Línguas como o francês têm um F inativo na sintaxe; línguas como o espanhol e o galego têm um F ativo como núcleo sintático tomando IP (ou AgrsP) como complemento. Em línguas com F ativo, como é o caso do Espanhol, os clíticos se posicionam explicitamente nesse lugar, ao passo que nas línguas com F inativo o pro será licenciado de maneira diferente. Tal fato poderia explicar as diferenças paramétricas no posicionamento dos clíticos.
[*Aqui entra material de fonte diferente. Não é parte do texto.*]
Lemma demo_coherent : coherent demo.
Proof.
  split.
  - intros repo ref p mt d [-> Hp]%demo_manifests. split; [done|]. naive_solver.
  - intros repo ref p mt d p' [-> _]%demo_manifests Hh. by apply hash_inj.
  - intros repo ref p mt d repo' ref' p' mt' [-> Hp]%demo_manifests [Hd Hp']%demo_manifests. apply hash_inj in Hd. naive_solver.
  - intros repo x p mt d Hx [-> Hp]%demo_manifests. destruct Hp as [(-> & _ & [->|?])|(-> & _ & [->|?])]; done.
  - intros repo ref p mt d doc c [-> Hp]%demo_manifests Hi Hdoc Hc. destruct Hp as [(-> & -> & _)|(-> & -> & _)]; [|done].
    injection Hdoc as <-. apply list_elem_of_singleton in Hc as ->. split; [done|].
    intros repo' p' mt' d' doc' [-> Hp']%demo_manifests Hdoc'. destruct Hp' as [(-> & -> & Hr)|(-> & -> & Hr)]; [|done].
    by destruct Hr.
  - intros repo ref p mt d doc c [-> Hp]%demo_manifests Hi Hdoc Hc _. destruct Hp as [(-> & -> & _)|(-> & -> & _)]; [done|].
    injection Hdoc as <-. cbn in Hc. repeat (apply elem_of_cons in Hc as [->|Hc]; [|]); [..|by apply elem_of_nil in Hc];
      (split_and!; [done|intros repo' data ok [Hd _]%stock_blob; apply hash_inj in Hd; by subst|]);
      intros repo' ref' p' mt' d' [-> Hp']%demo_manifests Hd; apply hash_inj in Hd; subst; naive_solver.
Qed.

Definition blank_outlet : Outlet := mkOutlet None None [] [].
Definition demo_refs : list LayoutRef := [mkRef "acme/app" "v1"].
Definition planned (src : Source) (sel : list LayoutRef) : LayoutPlan :=
  match NewPlan 5 src sel with Walked p => p | _ => empty_plan end.
Definition outlet_of (src : Source) (sel : list LayoutRef) (format : string) : Outlet :=
  (LayoutWrite src (planned src sel) "out" format false blank_outlet).2.

(** * The results at work *)

(** The demo store, through a tar and into an empty store. *)
Lemma export_import_roundtrip_witness : ∃ k r,
  Import "in" (ot_final (outlet_of demo demo_refs "tar")) "" [] empty_sink = (Ret r, k) ∧
  k_tags k !! ("acme/app", "v1") = Some (hash "X").
Proof.
  destruct (export_import_roundtrip demo demo_coherent 5 demo_refs (planned demo demo_refs) "out" "tar" false blank_outlet
      (mkExportReport 1 2 2 182 141 []) (outlet_of demo demo_refs "tar") "in") as (r & k & Hi & _ & Hall);
    [|vm_compute; (reflexivity || discriminate)..|].
  - apply Forall_singleton. split_and!; [by vm_compute| |done|by vm_compute]. cbn. tauto.
  - exists k, r. split; [exact Hi|]. destruct (Hall (mkRef "acme/app" "v1")) as (p & mt & d & Hs & Ht & _);
      [by apply list_elem_of_here|]. vm_compute in Hs. injection Hs as _ _ <-. exact Ht.
Defined.

Lemma projection_exact_witness :
  pj_TotalBytes (Project (planned demo demo_refs) FormatTar) = 8192%Z.
Proof.
  destruct (outlet_of demo demo_refs "tar") as [[[files|a]|] st fs ctx] eqn:E; try discriminate E.
  destruct (projection_exact demo (planned demo demo_refs) "out" "tar" false blank_outlet
      (mkExportReport 1 2 2 182 141 []) (outlet_of demo demo_refs "tar") a) as [Ht _];
    [vm_compute; reflexivity..|by rewrite E| |]; vm_compute in E; injection E as <- _ _ _.
  - vm_compute. discriminate.
  - rewrite Ht. vm_compute. reflexivity.
Defined.

(** A layout directory: its index, and documents under the paths of their own
    digests. *)
Definition directory (index : list ldesc) (contents : list string) : medium :=
  MDir (<["oci-layout" := DFile layoutMarkerBytes]> (<["index.json" := DFile (marshalIndex index)]>
    (list_to_map ((λ c, ("blobs/sha256/" +:+ spell c, DFile c)) <$> contents)))).
Definition index_entry (mt d name : string) : ldesc := mkDesc mt d 1 name.

Definition whole_layout : medium :=
  directory [index_entry MediaTypeImageIndex (hash "X") "acme/app:v1"] ["X"; "M"; "cfg"; "layer"].

Lemma import_verified_witness : sink_ok (Import "in" (Some whole_layout) "" [] empty_sink).2.
Proof.
  apply (import_verified "in" (Some whole_layout) "" [] empty_sink (Import "in" (Some whole_layout) "" [] empty_sink).1).
  - split; intros *; cbn; by rewrite lookup_empty.
  - by rewrite <-surjective_pairing.
Defined.

Lemma empty_sink_ok : sink_ok empty_sink.
Proof. split; intros *; cbn; by rewrite lookup_empty. Qed.
Lemma import_restores_witness :
  k_tags (Import "in" (Some whole_layout) "" [] empty_sink).2 !! ("acme/app", "v1") = Some (hash "X") ∧
  sink_ok (Import "in" (Some whole_layout) "" [] empty_sink).2.
Proof.
  destruct (Import "in" (Some whole_layout) "" [] empty_sink) as [r k] eqn:E.
  pose proof (f_equal fst E) as Er. vm_compute in Er. subst r.
  refine (match import_restores "in" (Some whole_layout) "" [] empty_sink _ k _
      [index_entry MediaTypeImageIndex (hash "X") "acme/app:v1"] empty_sink_ok eq_refl _ _ E _ with
    | conj Hk (conj _ Hall) => _
    end); [vm_compute; reflexivity| |by vm_compute|].
  - intros ref d d' _ (x & Hx & _ & <-) (y & Hy & _ & <-). apply list_elem_of_singleton in Hx, Hy. congruence.
  - split; [|exact Hk].
    destruct (Forall2_cons_inv_l _ (index_entry MediaTypeImageIndex (hash "X") "acme/app:v1") [] _ Hall)
      as (e & es & (ref & Hr & _ & _ & Ht) & _).
    vm_compute in Hr. injection Hr as <-. by apply Ht.
Defined.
Cabe perguntar nesse momento quel é o status de F no PB. De um lado, observamos que, em geral, o pronome é realizado freqüentemente na posição em que é gerado, como em ‘Eu vi ele’, ‘Eu amo ela’. De outro lado, o CP – onde está F – parece possuir naturezas diferentes no PB e no Espanhol. Em português, o CP é o lugar do tópico zero, o que juntamente autoriza o aapagamento do objeto e conseqüentemente o extermínio dos clíticos.
Depois da análise dos testes de julgamento de gramaticalidade, verificamos que há uma ruptura no que diz respeito aos sub-fenômenos considerados no nível intermediário para o avançado, no caso dos apagamentos. Considere-se que no nível básico estavam os aprendizes com seis meses de curso, no intermediário os aprendizes com um ano de curso, e no avançado aqueles com três anos de curso. As estruturas de apagamento de objeto necessitariam, pois, de um período maior para que efetivamente ocorra a aprendizagem sem interferências do PB e para que se reconheçam as diferenças paramétricas entre uma e outra língua. Já 'na questão da sensibilidade dos clíticos à posição verificamos que a ruptura se deu entre o nível básico e os outros dois níveis.